Les sourcils de Bid’homme se hérissent de plus en plus :

— Il vous serait facile de me parler sur un ton moins impoli ; mais je vais vous répondre catégoriquement : Vous sortirez de cette maison dès que je… dès que l’on jugera à propos de vous en laisser sortir.

— Me voilà bien avancé ! Enfin vous n’avez pas l’intention de me conserver ici sous clef indéfiniment. Je suis absolument raisonnable et ne puis être un danger pour personne.

— Vous êtes encore très excitable et très nerveux, comme tous ceux qui se sont mis dans votre cas.

— Que voulez-vous dire ?

— J’entends, comme tous les alcooliques.

— Ah ça ! êtes-vous venu ici pour m’insulter ?

— Eh ! vous commencez à m’échauffer les oreilles ! Et vous me tapez sur les nerfs ! Est-ce qu’on insulte un ivrogne, un soûlaud, en lui disant qu’il est un soûlaud ?

Je fais tous mes efforts pour demeurer de sang-froid et réplique très posément :

— Je veux bien admettre que j’ai certains excès à me reprocher. J’ai été jusqu’à ces temps derniers, malgré mon apparence, un homme de très forte constitution, gros mangeur et grand buveur. Pourtant je vous assure que je n’ai jamais souffert de mon « intempérance » avant d’avoir éprouvé de cruels ennuis récents. En tout cas, il me semble que le rôle d’un médecin est de soigner et non d’injurier. Quand je quitterai cet établissement , vous pourrez m’adresser des recommandations… aussi courtoises que possible.

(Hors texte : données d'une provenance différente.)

(* ===== verification/Interrupt.v ===== *)
(** * machine/interrupt.h, machine/interrupt.cc, machine/stats.h, machine/stats.cc,
    machine/timer.h, machine/timer.cc: simulated time, hardware interrupts and the
    timer device

    Interrupt handlers are function pointers of the device simulators and the
    kernel; they work on a world [W] that contains the interrupt state and the
    statistics ([HasClock]).  The theorems say that the loop of [OneTick] and
    [Idle] fires exactly the interrupts that are due, in order of their time, that it terminates when handlers only
    schedule interrupts in the future, and that every tick of the clock is
    accounted for.  The clocks and the times of interrupts are [int]s that wrap around: the
    theorems hold as long as the clock stays a [horizon] away from [2^31], where [horizon]
    bounds how far ahead a handler schedules, and [Schedule_wraps] shows what happens beyond. *)

From S2P Require Import Prelude CInt NList Machine.

Import Machine.
Open Scope Z_scope.

Module Interrupt.

(** ** machine/stats *)

Record Statistics := mkStats {
  totalTicks : Z; idleTicks : Z; systemTicks : Z; userTicks : Z;
  numDiskReads : Z; numDiskWrites : Z;
  numConsoleCharsRead : Z; numConsoleCharsWritten : Z;
  numPageFaults : Z; numPacketsSent : Z; numPacketsRecvd : Z;
  numPageOuts : Z; numPageIns : Z;
}.

Definition Statistics_new : Statistics := mkStats 0 0 0 0 0 0 0 0 0 0 0 0 0.

Definition UserTick : Z := 1.
Definition SystemTick : Z := 10.
Definition RotationTime : Z := 500.
Definition SeekTime : Z := 500.
Definition ConsoleTime : Z := 100.
Definition NetworkTime : Z := 100.
Definition TimerTicks : Z := 100.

Là s’arrête votre droit.

— Vous me tapez sur les nerfs ! Je vais, peut-être, prendre des gants !…

— Bon ! supposons pour un instant que vous agissiez admirablement en me parlant comme vous le faites ; mais pourrai-je vous demander qui vous a si bien mis au courant de mes habitudes ?

— Vous allez me poser des questions, encore ! Mais c’est le monde renversé !

— En effet ! C’est vous qui auriez dû me poser quelques questions avant de prendre pour argent comptant tout ce qu’il a plu à M. Elzéar Roffieux, mon illustre cousin, de vous débiter sur mon compte. Je me souviens très bien que c’est lui qui m’a amené.

— Mais vous m’embêtez à la fin ! Vous me retapez sur les nerfs ! Si vous savez qui, pourquoi m’interrogez-vous ? Et puisque vous me faites « sortir de mon caractère », je vous dirai une bonne fois que, quand un « malade » est dans votre situation, sa façon d’envisager les choses importe fort peu. Surtout quand il s’agit d’un malade qui se croit « pohâte », qui « rimaille » depuis des années, auquel on a mis cent métiers dans la main et qui en est toujours revenu à son grattage de papier ! L’opinion de la famille a seule du poids.

Il trouve un argument, — selon lui décisif ; — et cette découverte le remplit d’une telle joie, d’une telle estime pour lui-même, qu’il se redresse comme un petit coq de Cayenne et me parle de très haut, si j’ose m’exprimer ainsi quand il s’agit d’un pareil gnome.

(Cette détestable plaisanterie est de Léonard qui, malgré sa crainte du petit médecin, a eu la curiosité d’entrer deux ou trois fois dans la chambre, pendant la visite, pour les besoins du service, affirme-t-il).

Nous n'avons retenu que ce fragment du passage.